Despite wider economic gloom, our informal and naturally rather subjective view is that the housing sector, and in particular its technology infrastructure, is pretty buoyant. One reason for this is that there is always demand for housing, with this obviously increasing when the economy declines.
At risk of going a little ‘off piste’, a good analogy is particular stock market investments. All stocks, shares and other financial instruments are volatile but some are much less so than others; a good example of this is the pet food market (there are of course others) which has much in common with social housing, believe it or not.
Pet food consumers are typically loyal to one brand (c.f. the relative difficulty of changing housing provider), the cost to the consumer of the products is relatively non-negotiable (housing rents), and the purchase of new products cannot be deferred and needs to be made on a regular basis (again, housing rents and tenancies). These characteristics make for above-average financial stability in terms of cashflows, profits, etc.

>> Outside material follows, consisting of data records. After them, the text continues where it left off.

(** ** String helpers: [str.startswith], [str.endswith], [str.strip], [str.split] *)

Definition startswith (s pre : string) : bool := String.prefix pre s.

Definition endswith (s suf : string) : bool :=
  String.prefix (string_of_list_ascii (rev (list_ascii_of_string suf)))
                (string_of_list_ascii (rev (list_ascii_of_string s))).

(** Drop leading characters satisfying [p]. *)
Fixpoint lstrip_by (p : ascii -> bool) (s : list ascii) : list ascii :=
  match s with
  | [] => []
  | c :: s' => if p c then lstrip_by p s' else s
  end.

(** [s.strip(chars)]: drop leading, then trailing, characters satisfying [p]. *)
Definition strip_by (p : ascii -> bool) (s : string) : string :=
  string_of_list_ascii (rev (lstrip_by p (rev (lstrip_by p (list_ascii_of_string s))))).

Definition is_brace (c : ascii) : bool :=
  (Ascii.eqb c "{"%char || Ascii.eqb c "}"%char)%bool.

(** The length in bytes of the character [s] starts with when Python's
    [str.isspace] holds for it, 0 otherwise. [str.isspace] holds for
    \t \n \x0b \x0c \r, \x1c to \x1f, the space, U+0085, U+00A0, U+1680,
    U+2000 to U+200A, U+2028, U+2029, U+202F, U+205F and U+3000, here by
    their UTF-8 encodings. *)
Definition py_space_len (s : list ascii) : nat :=
  match map nat_of_ascii s with
  | [] => 0
  | n :: rest =>
      if ((9 <=? n) && (n <=? 13) || (28 <=? n) && (n <=? 32))%nat then 1 else
      match rest with
      | [] => 0
      | m :: rest' =>
          if ((n =? 194) && ((m =? 133) || (m =? 160)))%nat then 2 else
          match rest' with
          | [] => 0
          | k :: _ =>
              if ((n =? 225) && (m =? 154) && (k =? 128)
                  || (n =? 226) && (m =? 128)
                     && ((128 <=? k) && (k <=? 138) || (k =? 168) || (k =? 169) || (k =? 175))
                  || (n =? 226) && (m =? 129) && (k =? 159)
                  || (n =? 227) && (m =? 128) && (k =? 128))%nat
              then 3 else 0
          end
      end
  end.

The solid ‘fundamentals’ of the social housing sector, to continue the financial analogy, are why it should continue to thrive. At the same time, another interesting development is that while the number of technology projects has remained steady (or even increased a little) over the last few years, the underlying goals have changed.
Many of the projects now support our earlier prediction and advice that housing providers should concentrate on delivering IT as a ‘value-adding utility service’, with housing providers now placing much more emphasis on how their new IT implementations will actually save them money while delivering more – the classic ‘doing more with less’ that we hear so often.